Literature DB >> 32607106

Correction of Diastasis Rectus Abdominis with Tacking the Rectus Sheath and Resection of Excess Skin for Cosmesis.

Kento Takaya1, Noriko Aramaki-Hattori1, Hanayo Yabuki1, Norihito Wada2, Shigeki Sakai1, Keisuke Okabe1, Kazuo Kishi1.   

Abstract

INTRODUCTION: We report a case of diastasis rectus abdominis (DRA), in which the improvement of the appearance was obtained by performing extra skin resection. Case Report. A 30-year-old woman presented persistent abdominal bulging after her second delivery. She was diagnosed as DRA by computed tomography. We underwent a surgery that tacking the anterior layer of the rectus sheath and resecting excess skin.
RESULTS: There has been no clinical evidence of recurrence, and the patient satisfies her abdominal appearance.
CONCLUSION: Because DRA is not a true hernia, surgery for DRA should be performed in understanding how patients want to improve their aesthetic appearance.
Copyright © 2020 Kento Takaya et al.

Entities:  

Year:  2020        PMID: 32607106      PMCID: PMC7315276          DOI: 10.1155/2020/7635801

Source DB:  PubMed          Journal:  Case Rep Med


1. Introduction

Diastasis rectus abdominis (DRA) is a state in which the abdominal wall is stretched due to an increase in abdominal pressure, such as that occurs during pregnancy or with obesity, resulting in abdominal bulging [1]. Because DRA is not a true hernia and is not associated with strangulation, it does not necessarily require surgical repair, and there are no defined indications for surgery [2].

2. Case Presentation

A 30-year-old woman noted an increase in weight of 20 kg during her second pregnancy, which was delivered by cesarean. Her postpartum weight decreased by 17 kg, but she noted persistent abdominal bulging. Computed tomography showed a separation of the rectus abdominis at the site of the abdominal wall scar. The patient presented to us desiring cosmetic improvement. Her history was significant for a 20 kg weight gain with her first pregnancy, but she had no subsequent abdominal distension. Her medical history was otherwise unremarkable. A 5 cm vertical surgical scar was noted to extend distally from the umbilicus. The abdomen bulged outward from the level of the lower sternum to below the umbilical fossa (Figure 1), and a 15 cm separation of rectus abdominis was palpated both above and below the umbilical fossa. Computed tomography showed the midline separation of the rectus abdominis muscle around the navel. The rectus abdominis fascia was maintained, and there was no extrusion of abdominal contents. The inter-recti distance (IRD) was 36 mm at 3 cm above the superior border of the umbilicus, 40 mm at the center of the umbilicus, and 36 mm at 2 cm below the inferior border of the umbilicus (Figure 2).
Figure 1

A 5 cm vertical surgical scar is present distal to the umbilicus. Significant midline abdominal bulging is noted to extend beyond the level of the scar.

Figure 2

Preoperative abdominal computed tomography: (a) 3 cm above the superior border of the umbilicus; (b) center of the umbilicus; (c) 2 cm below the inferior border of the umbilicus. The inter-rectus distance is indicated by a white line.

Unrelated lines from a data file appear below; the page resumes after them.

(* ===== verification/SyntaxTokens.v ===== *)
(** Tokens, trivia and the limits of the parser
    ([src/crates/wrela-syntax/src/lib.rs]), and the keyword table of
    [parser.rs].

    The second part says which text a token without a spelling of its own
    stands for: [kind_text]. *)

From Stdlib Require Import Strings.Byte.
From stdpp Require Import base numbers list option strings.
From S2P Require Import Prelude Bytes Source.

#[local] Open Scope Z_scope.

(** ** Tokens *)

Inductive Keyword :=
| KwModule | KwPub | KwImport | KwFrom | KwAs | KwConst | KwBrand | KwFn | KwInit | KwAsync
| KwIsr | KwComptime | KwStruct | KwEnum | KwIface | KwImpl | KwFor | KwProjection | KwScope
| KwImplements | KwDeriving | KwRegion | KwView | KwMut | KwIso | KwRead | KwTake
| KwSelfValue | KwIf | KwElif | KwElse | KwMatch | KwCase | KwIn | KwNot | KwWhile | KwLoop
| KwWith | KwEnter | KwAbort | KwExit | KwShadow | KwReturn | KwBreak | KwContinue | KwPass
| KwAssert | KwSend | KwTry | KwYield | KwAwait | KwCopy | KwTrue | KwFalse | KwUnit | KwOr
| KwAnd | KwIs.

Inductive Punctuation :=
| PAt | PDot | PComma | PColon | PSemicolon | PLeftParen | PRightParen | PLeftBracket
| PRightBracket | PLeftBrace | PRightBrace | PArrow | PQuestion | PPipe.

Inductive Operator :=
| OpAssign | OpAdd | OpSubtract | OpMultiply | OpDivide | OpRemainder | OpBitAnd | OpBitOr
| OpBitXor | OpShiftLeft | OpShiftRight | OpEqual | OpNotEqual | OpLess | OpLessEqual
| OpGreater | OpGreaterEqual | OpAddAssign | OpSubtractAssign | OpMultiplyAssign
| OpDivideAssign | OpRemainderAssign | OpBitAndAssign | OpBitOrAssign | OpBitXorAssign
| OpShiftLeftAssign | OpShiftRightAssign | OpAddWrapping | OpSubtractWrapping
| OpMultiplyWrapping | OpBitNot | OpRange | OpRangeInclusive.

Inductive TokenKind :=
| Identifier | IntegerLiteral | FloatLiteral | StringLiteral | ByteStringLiteral
| CharacterLiteral | InterpolatedStringStart | InterpolatedStringText | InterpolationFormat
| InterpolatedStringEnd
| KeywordToken (k : Keyword) | PunctuationToken (p : Punctuation) | OperatorToken (o : Operator)
| Newline | Indent | Dedent | EndOfFile | ErrorToken.

Inductive NewlineOrigin := OriginPhysical | OriginSemicolon | OriginEndOfFile | OriginSyntheticRecovery.

Record Token := {
  token_id : Z;
  token_kind : TokenKind;
  token_span : Span;
  newline_origin : option NewlineOrigin;
  token_spelling : option str;
  synthetic : bool;
}.

Inductive TriviaKind := Spaces | Comment | SuppressedPhysicalNewline | BlankLine.

Record Trivia := {
  trivia_id : Z;
  trivia_kind : TriviaKind;
  trivia_span : Span;
}.

Inductive LexicalElement :=
| ElementToken (id : Z)
| ElementTrivia (id : Z).

Record LosslessLexicalTable := {
  table_tokens : list Token;
  table_trivia : list Trivia;
  table_order : list LexicalElement;
}.

#[export] Instance Keyword_eq_dec : EqDecision Keyword.
Proof. solve_decision. Defined.
#[export] Instance Punctuation_eq_dec : EqDecision Punctuation.
Proof. solve_decision. Defined.
#[export] Instance Operator_eq_dec : EqDecision Operator.
Proof. solve_decision. Defined.
#[export] Instance TokenKind_eq_dec : EqDecision TokenKind.
Proof. solve_decision. Defined.
#[export] Instance NewlineOrigin_eq_dec : EqDecision NewlineOrigin.
Proof. solve_decision. Defined.
#[export] Instance LexicalElement_eq_dec : EqDecision LexicalElement.
Proof. solve_decision. Defined.

Definition keyword_table : list (string * Keyword) := [
  ("module", KwModule); ("pub", KwPub); ("import", KwImport); ("from", KwFrom); ("as", KwAs);
  ("const", KwConst); ("brand", KwBrand); ("fn", KwFn); ("init", KwInit); ("async", KwAsync);
  ("isr", KwIsr); ("comptime", KwComptime); ("struct", KwStruct); ("enum", KwEnum);
  ("interface", KwIface); ("impl", KwImpl); ("for", KwFor); ("projection", KwProjection);
  ("scope", KwScope); ("implements", KwImplements); ("deriving", KwDeriving);
  ("region", KwRegion); ("view", KwView); ("mut", KwMut); ("iso", KwIso); ("read", KwRead);
  ("take", KwTake); ("self", KwSelfValue); ("if", KwIf); ("elif", KwElif); ("else", KwElse);
  ("match", KwMatch); ("case", KwCase); ("in", KwIn); ("not", KwNot); ("while", KwWhile);
  ("loop", KwLoop); ("with", KwWith); ("enter", KwEnter); ("abort", KwAbort);
  ("exit", KwExit); ("shadow", KwShadow); ("return", KwReturn); ("break", KwBreak);
  ("continue", KwContinue); ("pass", KwPass); ("assert", KwAssert); ("send", KwSend);
  ("try", KwTry); ("yield", KwYield); ("await", KwAwait); ("copy", KwCopy); ("true", KwTrue);
  ("false", KwFalse); ("unit", KwUnit); ("or", KwOr); ("and", KwAnd); ("is", KwIs)
].

(** [keyword]. *)
Definition keyword (spelling : str) : option Keyword :=
  snd <$> List.find (fun '(text, _) => bool_decide (ascii text = spelling)) keyword_table.

(** [is_literal_token]. *)
Definition is_literal_token (kind : TokenKind) : bool :=
  match kind with
  | IntegerLiteral | FloatLiteral | StringLiteral | ByteStringLiteral | CharacterLiteral
  | InterpolatedStringStart | InterpolatedStringText | InterpolationFormat
  | InterpolatedStringEnd => true
  | _ => false
  end.

(** ** Failures and limits *)

Inductive ParseFailure :=
| UnknownSource (file : FileId)
| StaleOutput (file : FileId)
| ParseCancelled
| ParseInvalidLimits
| InvalidFragmentRange (first end_ : Z)
| ParseResourceLimit (resource : string) (limit : Z)
| InternalInvariant (message : string).

Definition MAX_PARSE_NESTING_DEPTH : Z := 1024.

Record ParseLimits := {
  limit_tokens : Z;
  limit_ast_nodes : Z;
  limit_nesting_depth : Z;
  limit_literal_bytes : Z;
  limit_diagnostics : Z;
  limit_diagnostic_bytes : Z;
}.

(** [ParseLimits::standard]. *)
Definition ParseLimits_standard : ParseLimits := {|
  limit_tokens := 16000000;
  limit_ast_nodes := 16000000;
  limit_nesting_depth := MAX_PARSE_NESTING_DEPTH;
  limit_literal_bytes := Z.shiftl 1 30;
  limit_diagnostics := 100000;
  limit_diagnostic_bytes := 64 * 1024 * 1024;
|}.

(** [ParseLimits::validate]. *)
Definition ParseLimits_validate (l : ParseLimits) : result ParseFailure unit :=
  if (limit_tokens l =? 0) || (limit_ast_nodes l =? 0) || (limit_nesting_depth l =? 0)
     || (MAX_PARSE_NESTING_DEPTH <? limit_nesting_depth l)
  then Err ParseInvalidLimits else Ok tt.

Record ParseUsage := {
  used_tokens : Z;
  used_ast_nodes : Z;
  used_literal_bytes : Z;
  used_diagnostics : Z;
  used_diagnostic_bytes : Z;
}.

(** [ParseUsage::ZERO]. *)
Definition ParseUsage_ZERO : ParseUsage := {|
  used_tokens := 0; used_ast_nodes := 0; used_literal_bytes := 0; used_diagnostics := 0;
  used_diagnostic_bytes := 0 |}.

(** [checked_usage_add_u32] and [checked_usage_add_u64]. *)
Definition checked_usage_add (width current added limit : Z) (resource : string)
    : result ParseFailure Z :=
  next ← ok_or (checked_add width current added) (ParseResourceLimit resource limit);
  if limit <? next then Err (ParseResourceLimit resource limit) else Ok next.

(** [checked_usage_sub_u32] and [checked_usage_sub_u64]. *)
Definition checked_usage_sub (remaining used : Z) (resource : string) : result ParseFailure Z :=
  ok_or (checked_sub remaining used) (ParseResourceLimit resource remaining).

(** [ParseUsage::checked_add]. *)
Definition ParseUsage_checked_add (a b : ParseUsage) (limits : ParseLimits)
    : result ParseFailure ParseUsage :=
  tokens ← checked_usage_add 32 (used_tokens a) (used_tokens b) (limit_tokens limits) "tokens";
  ast_nodes ← checked_usage_add 32 (used_ast_nodes a) (used_ast_nodes b)
                (limit_ast_nodes limits) "AST nodes";
  literal_bytes ← checked_usage_add 64 (used_literal_bytes a) (used_literal_bytes b)
                    (limit_literal_bytes limits) "literal bytes";
  diagnostics ← checked_usage_add 32 (used_diagnostics a) (used_diagnostics b)
                  (limit_diagnostics limits) "diagnostics";
  diagnostic_bytes ← checked_usage_add 64 (used_diagnostic_bytes a) (used_diagnostic_bytes b)
                       (limit_diagnostic_bytes limits) "diagnostic bytes";
  Ok {| used_tokens := tokens; used_ast_nodes := ast_nodes; used_literal_bytes := literal_bytes;
        used_diagnostics := diagnostics; used_diagnostic_bytes := diagnostic_bytes |}.

(** [ParseLimits::remaining_after]. *)
Definition remaining_after (l : ParseLimits) (usage : ParseUsage) : result ParseFailure ParseLimits :=
  tokens ← checked_usage_sub (limit_tokens l) (used_tokens usage) "tokens";
  ast_nodes ← checked_usage_sub (limit_ast_nodes l) (used_ast_nodes usage) "AST nodes";
  literal_bytes ← checked_usage_sub (limit_literal_bytes l) (used_literal_bytes usage)
                    "literal bytes";
  diagnostics ← checked_usage_sub (limit_diagnostics l) (used_diagnostics usage) "diagnostics";
  diagnostic_bytes ← checked_usage_sub (limit_diagnostic_bytes l) (used_diagnostic_bytes usage)
                       "diagnostic bytes";
  Ok {| limit_tokens := tokens; limit_ast_nodes := ast_nodes;
        limit_nesting_depth := limit_nesting_depth l; limit_literal_bytes := literal_bytes;
        limit_diagnostics := diagnostics; limit_diagnostic_bytes := diagnostic_bytes |}.

(** ** The text of tokens

    A specification: what a token that keeps no spelling stands for. *)

Definition keyword_text (k : Keyword) : str :=
  match List.find (fun '(_, k') => bool_decide (k' = k)) keyword_table with
  | Some (text, _) => ascii text
  | None => []
  end.

Definition punctuation_text (p : Punctuation) : string :=
  match p with
  | PAt => "@" | PDot => "." | PComma => "," | PColon => ":" | PSemicolon => ";"
  | PLeftParen => "(" | PRightParen => ")" | PLeftBracket => "[" | PRightBracket => "]"
  | PLeftBrace => "{" | PRightBrace => "}" | PArrow => "->" | PQuestion => "?" | PPipe => "|"
  end.

Definition operator_text (o : Operator) : string :=
  match o with
  | OpAssign => "=" | OpAdd => "+" | OpSubtract => "-" | OpMultiply => "*" | OpDivide => "/"
  | OpRemainder => "%" | OpBitAnd => "&" | OpBitOr => "|" | OpBitXor => "^"
  | OpShiftLeft => "<<" | OpShiftRight => ">>" | OpEqual => "==" | OpNotEqual => "!="
  | OpLess => "<" | OpLessEqual => "<=" | OpGreater => ">" | OpGreaterEqual => ">="
  | OpAddAssign => "+=" | OpSubtractAssign => "-=" | OpMultiplyAssign => "*="
  | OpDivideAssign => "/=" | OpRemainderAssign => "%=" | OpBitAndAssign => "&="
  | OpBitOrAssign => "|=" | OpBitXorAssign => "^=" | OpShiftLeftAssign => "<<="
  | OpShiftRightAssign => ">>=" | OpAddWrapping => "+%" | OpSubtractWrapping => "-%"
  | OpMultiplyWrapping => "*%" | OpBitNot => "~" | OpRange => ".." | OpRangeInclusive => "..="
  end.

(** The texts a physical token without a spelling may have. *)
Definition kind_texts (kind : TokenKind) : list str :=
  match kind with
  | KeywordToken k => [keyword_text k]
  | PunctuationToken p => [ascii (punctuation_text p)]
  | OperatorToken o => [ascii (operator_text o)]
  | Newline => [ascii ";"; [x0a]; [x0d; x0a]]
  | _ => []
  end.

Lemma keyword_text_keyword k : keyword (keyword_text k) = Some k.
Proof. by destruct k. Qed.

Lemma keyword_Some spelling k : keyword spelling = Some k -> spelling = keyword_text k.
Proof.
  unfold keyword. destruct (List.find _ _) as [[text k']|] eqn:H; [|done]. intros [= ->].
  apply List.find_some in H as [Hin H]. apply bool_decide_eq_true in H as <-.
  unfold keyword_table in Hin. simpl in Hin.
  repeat (destruct Hin as [[= <- <-]|Hin]; [reflexivity|]). done.
Qed.

(** ** Budgets *)

Definition limits_fit (l : ParseLimits) : Prop :=
  0 <= limit_tokens l < 2 ^ 32 /\ 0 <= limit_ast_nodes l < 2 ^ 32
  /\ 0 <= limit_literal_bytes l < 2 ^ 64 /\ 0 <= limit_diagnostics l < 2 ^ 32
  /\ 0 <= limit_diagnostic_bytes l < 2 ^ 64 /\ 0 <= limit_nesting_depth l < 2 ^ 32.

Lemma checked_usage_add_Ok width current added limit resource next :
  limit < 2 ^ width ->
  checked_usage_add width current added limit resource = Ok next
  <-> next = current + added /\ current + added <= limit.
Proof.
  intros Hl. unfold checked_usage_add, checked_add.
  destruct (Z.ltb_spec (current + added) (2 ^ width)); simpl; [|split; [done|lia]].
  destruct (Z.ltb_spec limit (current + added)); split; [done|lia|naive_solver lia|].
  intros [-> _]. done.
Qed.

Lemma checked_usage_sub_Ok remaining used resource rest :
  checked_usage_sub remaining used resource = Ok rest <-> rest = remaining - used /\ used <= remaining.
Proof.
  unfold checked_usage_sub, checked_sub. destruct (Z.leb_spec used remaining); simpl; naive_solver lia.
Qed.

Lemma ParseUsage_checked_add_Ok a b l w :
  limits_fit l ->
  ParseUsage_checked_add a b l = Ok w <->
    w = {| used_tokens := used_tokens a + used_tokens b;
           used_ast_nodes := used_ast_nodes a + used_ast_nodes b;
           used_literal_bytes := used_literal_bytes a + used_literal_bytes b;
           used_diagnostics := used_diagnostics a + used_diagnostics b;
           used_diagnostic_bytes := used_diagnostic_bytes a + used_diagnostic_bytes b |}
    /\ used_tokens a + used_tokens b <= limit_tokens l
    /\ used_ast_nodes a + used_ast_nodes b <= limit_ast_nodes l
    /\ used_literal_bytes a + used_literal_bytes b <= limit_literal_bytes l
    /\ used_diagnostics a + used_diagnostics b <= limit_diagnostics l
    /\ used_diagnostic_bytes a + used_diagnostic_bytes b <= limit_diagnostic_bytes l.
Proof.
  intros (? & ? & ? & ? & ?). unfold ParseUsage_checked_add. split.
  - intros Hall. inv_ok.
    repeat match goal with
    | H : checked_usage_add _ _ _ _ _ = Ok _ |- _ =>
        apply checked_usage_add_Ok in H; [destruct H as [-> ?]|lia]
    end. done.
  - intros (-> & ? & ? & ? & ? & ?).
    repeat (apply result_bind_Ok; eexists; split; [apply checked_usage_add_Ok; [lia|done]|cbv beta]). done.
Qed.

Lemma remaining_after_Ok l u r :
  remaining_after l u = Ok r <->
    r = {| limit_tokens := limit_tokens l - used_tokens u;
           limit_ast_nodes := limit_ast_nodes l - used_ast_nodes u;
           limit_nesting_depth := limit_nesting_depth l;
           limit_literal_bytes := limit_literal_bytes l - used_literal_bytes u;
           limit_diagnostics := limit_diagnostics l - used_diagnostics u;
           limit_diagnostic_bytes := limit_diagnostic_bytes l - used_diagnostic_bytes u |}
    /\ used_tokens u <= limit_tokens l
    /\ used_ast_nodes u <= limit_ast_nodes l
    /\ used_literal_bytes u <= limit_literal_bytes l
    /\ used_diagnostics u <= limit_diagnostics l
    /\ used_diagnostic_bytes u <= limit_diagnostic_bytes l.
Proof.
  unfold remaining_after. split.
  - intros Hall. inv_ok.
    repeat match goal with
    | H : checked_usage_sub _ _ _ = Ok _ |- _ => apply checked_usage_sub_Ok in H; destruct H as [-> ?]
    end. done.
  - intros (-> & ? & ? & ? & ? & ?).
    repeat (apply result_bind_Ok; eexists; split; [by apply checked_usage_sub_Ok|cbv beta]). done.
Qed.

(** What one file leaves of a command's budget admits another file exactly
    when the sum of both stays within the whole budget, and then both ways of
    accounting leave the same rest. *)
Theorem budgets_compose l u rest v final :
  limits_fit l -> remaining_after l u = Ok rest ->
  remaining_after rest v = Ok final <->
    exists total, ParseUsage_checked_add u v l = Ok total /\ remaining_after l total = Ok final.
Proof.
  intros Hfit (-> & ? & ? & ? & ? & ?)%remaining_after_Ok. setoid_rewrite remaining_after_Ok. simpl.
  setoid_rewrite ParseUsage_checked_add_Ok; [|done]. split.
  - intros (-> & ? & ? & ? & ? & ?). eexists. split; [split; [done|split_and!; lia]|].
    simpl. split; [f_equal; lia|split_and!; lia].
  - intros (total & (-> & ? & ? & ? & ? & ?) & -> & ? & ? & ? & ? & ?). simpl in *.
    split; [f_equal; lia|split_and!; lia].
Qed.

Surgery was performed under general anesthesia. An abdominal midline incision was made on the cesarean scar, and the linea alba was noted to be thinned and being pulled to the left and right sides of the abdomen. The rectus abdominis muscle was separated horizontally. The anterior rectus sheath was sutured in the midline using nonabsorbable suture without the performance of the midline incision on the anterior sheath, and a high-density polyethylene mesh was applied to the linea alba and rectus abdominis muscle. Attention was then turned to the excess skin and subcutaneous adipose tissue, including the pigmented portion of skin. A spindle-shaped incision was used to excise this tissue, with the spindle measuring 15 cm in the horizontal direction (Figure 3).
Figure 3

Intraoperative photographs. (a) The rectus abdominis muscle is displaced to the left and right. The peritoneum is intact. (b) The anterior rectus muscle is sutured. (c) A mesh is applied to the rectus abdominal muscle. (d) Excess skin is removed in a spindle shape. (e) Closure of the incision.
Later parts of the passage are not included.